TASK OBJECTIVE: Write out, word for word, every line in the data below from the one containing "match parts with" to the one containing "intros U Hin Hpk.", both of them included.

Records contained in a dataset:
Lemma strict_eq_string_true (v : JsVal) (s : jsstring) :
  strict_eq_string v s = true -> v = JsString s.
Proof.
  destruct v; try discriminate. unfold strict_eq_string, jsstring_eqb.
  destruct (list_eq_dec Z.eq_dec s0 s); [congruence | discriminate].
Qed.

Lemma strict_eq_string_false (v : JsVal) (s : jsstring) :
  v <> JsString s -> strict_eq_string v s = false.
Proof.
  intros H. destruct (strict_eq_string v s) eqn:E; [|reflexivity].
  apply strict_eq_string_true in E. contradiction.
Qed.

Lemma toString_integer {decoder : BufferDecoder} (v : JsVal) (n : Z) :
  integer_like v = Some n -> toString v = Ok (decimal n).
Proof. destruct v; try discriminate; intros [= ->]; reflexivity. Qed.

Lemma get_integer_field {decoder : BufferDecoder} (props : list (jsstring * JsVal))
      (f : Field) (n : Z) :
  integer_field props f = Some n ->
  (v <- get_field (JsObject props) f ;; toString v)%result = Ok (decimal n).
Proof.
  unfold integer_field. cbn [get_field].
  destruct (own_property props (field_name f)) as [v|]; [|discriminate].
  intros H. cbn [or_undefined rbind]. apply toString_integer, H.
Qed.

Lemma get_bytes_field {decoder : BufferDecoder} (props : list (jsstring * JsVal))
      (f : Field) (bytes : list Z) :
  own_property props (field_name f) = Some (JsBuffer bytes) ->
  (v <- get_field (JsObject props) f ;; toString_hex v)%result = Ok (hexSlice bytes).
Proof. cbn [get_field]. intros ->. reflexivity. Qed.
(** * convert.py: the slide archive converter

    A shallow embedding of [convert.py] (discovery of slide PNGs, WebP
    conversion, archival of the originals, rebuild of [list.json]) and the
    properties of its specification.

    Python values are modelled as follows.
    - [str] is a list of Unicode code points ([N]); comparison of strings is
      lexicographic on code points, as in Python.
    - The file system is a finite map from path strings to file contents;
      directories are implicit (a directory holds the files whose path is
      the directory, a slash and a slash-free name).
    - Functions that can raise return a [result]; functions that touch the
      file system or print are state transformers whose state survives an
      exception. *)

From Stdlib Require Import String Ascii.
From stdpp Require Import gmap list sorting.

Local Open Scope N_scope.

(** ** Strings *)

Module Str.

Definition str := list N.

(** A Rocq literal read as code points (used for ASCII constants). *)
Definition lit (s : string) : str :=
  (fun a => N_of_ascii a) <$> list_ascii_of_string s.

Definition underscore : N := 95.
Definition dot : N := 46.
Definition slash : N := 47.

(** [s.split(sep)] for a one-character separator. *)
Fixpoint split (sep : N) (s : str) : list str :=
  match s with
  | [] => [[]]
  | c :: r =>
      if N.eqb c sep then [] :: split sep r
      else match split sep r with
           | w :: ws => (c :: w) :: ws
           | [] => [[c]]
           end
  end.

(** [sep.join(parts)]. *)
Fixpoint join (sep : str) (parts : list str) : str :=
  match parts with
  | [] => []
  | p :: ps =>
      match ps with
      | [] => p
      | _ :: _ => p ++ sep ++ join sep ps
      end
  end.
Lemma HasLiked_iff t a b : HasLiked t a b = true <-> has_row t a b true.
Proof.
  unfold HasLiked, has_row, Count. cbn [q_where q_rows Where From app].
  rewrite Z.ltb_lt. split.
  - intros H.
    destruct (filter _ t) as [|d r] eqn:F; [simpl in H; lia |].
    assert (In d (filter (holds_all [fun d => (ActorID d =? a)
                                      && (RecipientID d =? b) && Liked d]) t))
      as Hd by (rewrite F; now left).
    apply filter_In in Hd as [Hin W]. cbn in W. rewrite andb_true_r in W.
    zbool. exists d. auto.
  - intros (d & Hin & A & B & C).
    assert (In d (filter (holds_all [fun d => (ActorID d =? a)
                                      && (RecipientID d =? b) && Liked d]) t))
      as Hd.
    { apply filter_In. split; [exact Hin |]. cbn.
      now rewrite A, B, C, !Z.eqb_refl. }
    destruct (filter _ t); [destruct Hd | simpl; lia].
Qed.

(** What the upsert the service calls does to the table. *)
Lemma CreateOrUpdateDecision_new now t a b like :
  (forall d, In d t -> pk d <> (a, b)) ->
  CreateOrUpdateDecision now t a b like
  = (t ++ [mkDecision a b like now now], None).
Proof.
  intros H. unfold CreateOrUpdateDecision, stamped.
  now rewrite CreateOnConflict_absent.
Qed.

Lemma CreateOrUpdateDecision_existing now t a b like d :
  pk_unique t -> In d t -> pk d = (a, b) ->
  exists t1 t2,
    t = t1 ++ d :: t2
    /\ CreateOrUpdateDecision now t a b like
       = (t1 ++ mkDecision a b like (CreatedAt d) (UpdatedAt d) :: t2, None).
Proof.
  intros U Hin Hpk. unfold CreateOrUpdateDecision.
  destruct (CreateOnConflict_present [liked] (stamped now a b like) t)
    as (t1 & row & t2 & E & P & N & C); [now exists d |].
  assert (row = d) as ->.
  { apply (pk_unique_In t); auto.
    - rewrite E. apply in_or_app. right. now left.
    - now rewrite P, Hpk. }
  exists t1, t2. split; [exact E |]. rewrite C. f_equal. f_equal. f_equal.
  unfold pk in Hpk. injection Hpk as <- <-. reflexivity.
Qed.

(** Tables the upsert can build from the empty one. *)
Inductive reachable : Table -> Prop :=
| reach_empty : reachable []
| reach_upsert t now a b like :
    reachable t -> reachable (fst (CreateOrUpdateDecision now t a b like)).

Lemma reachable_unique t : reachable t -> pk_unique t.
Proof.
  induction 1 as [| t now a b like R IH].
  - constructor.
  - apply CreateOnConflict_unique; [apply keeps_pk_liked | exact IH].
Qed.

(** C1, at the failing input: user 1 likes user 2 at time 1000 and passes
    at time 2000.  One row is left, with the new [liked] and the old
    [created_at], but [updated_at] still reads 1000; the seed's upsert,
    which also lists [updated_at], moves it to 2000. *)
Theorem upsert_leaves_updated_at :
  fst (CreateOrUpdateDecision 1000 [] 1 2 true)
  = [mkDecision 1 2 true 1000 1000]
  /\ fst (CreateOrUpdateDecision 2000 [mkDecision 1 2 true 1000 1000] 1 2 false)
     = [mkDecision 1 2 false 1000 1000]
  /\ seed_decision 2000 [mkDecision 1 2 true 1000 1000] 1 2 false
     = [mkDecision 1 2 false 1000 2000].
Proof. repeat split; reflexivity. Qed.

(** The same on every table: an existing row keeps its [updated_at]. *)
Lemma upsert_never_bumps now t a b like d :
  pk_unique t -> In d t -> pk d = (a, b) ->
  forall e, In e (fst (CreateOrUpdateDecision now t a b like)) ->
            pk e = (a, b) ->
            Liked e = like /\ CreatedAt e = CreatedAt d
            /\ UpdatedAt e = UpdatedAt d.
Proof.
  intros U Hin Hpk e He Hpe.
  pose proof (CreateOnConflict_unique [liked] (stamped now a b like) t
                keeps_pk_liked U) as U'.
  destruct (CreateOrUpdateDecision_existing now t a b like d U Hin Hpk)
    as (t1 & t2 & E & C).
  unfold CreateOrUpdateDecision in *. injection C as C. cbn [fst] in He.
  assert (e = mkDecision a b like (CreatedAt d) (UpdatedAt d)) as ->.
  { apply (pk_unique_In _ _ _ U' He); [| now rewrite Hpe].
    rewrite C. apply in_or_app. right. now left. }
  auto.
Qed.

OUTPUT FOR THIS EXERCISE:
  match parts with
  | [] => []
  | p :: ps =>
      match ps with
      | [] => p
      | _ :: _ => p ++ sep ++ join sep ps
      end
  end.
Lemma HasLiked_iff t a b : HasLiked t a b = true <-> has_row t a b true.
Proof.
  unfold HasLiked, has_row, Count. cbn [q_where q_rows Where From app].
  rewrite Z.ltb_lt. split.
  - intros H.
    destruct (filter _ t) as [|d r] eqn:F; [simpl in H; lia |].
    assert (In d (filter (holds_all [fun d => (ActorID d =? a)
                                      && (RecipientID d =? b) && Liked d]) t))
      as Hd by (rewrite F; now left).
    apply filter_In in Hd as [Hin W]. cbn in W. rewrite andb_true_r in W.
    zbool. exists d. auto.
  - intros (d & Hin & A & B & C).
    assert (In d (filter (holds_all [fun d => (ActorID d =? a)
                                      && (RecipientID d =? b) && Liked d]) t))
      as Hd.
    { apply filter_In. split; [exact Hin |]. cbn.
      now rewrite A, B, C, !Z.eqb_refl. }
    destruct (filter _ t); [destruct Hd | simpl; lia].
Qed.

(** What the upsert the service calls does to the table. *)
Lemma CreateOrUpdateDecision_new now t a b like :
  (forall d, In d t -> pk d <> (a, b)) ->
  CreateOrUpdateDecision now t a b like
  = (t ++ [mkDecision a b like now now], None).
Proof.
  intros H. unfold CreateOrUpdateDecision, stamped.
  now rewrite CreateOnConflict_absent.
Qed.

Lemma CreateOrUpdateDecision_existing now t a b like d :
  pk_unique t -> In d t -> pk d = (a, b) ->
  exists t1 t2,
    t = t1 ++ d :: t2
    /\ CreateOrUpdateDecision now t a b like
       = (t1 ++ mkDecision a b like (CreatedAt d) (UpdatedAt d) :: t2, None).
Proof.
  intros U Hin Hpk. unfold CreateOrUpdateDecision.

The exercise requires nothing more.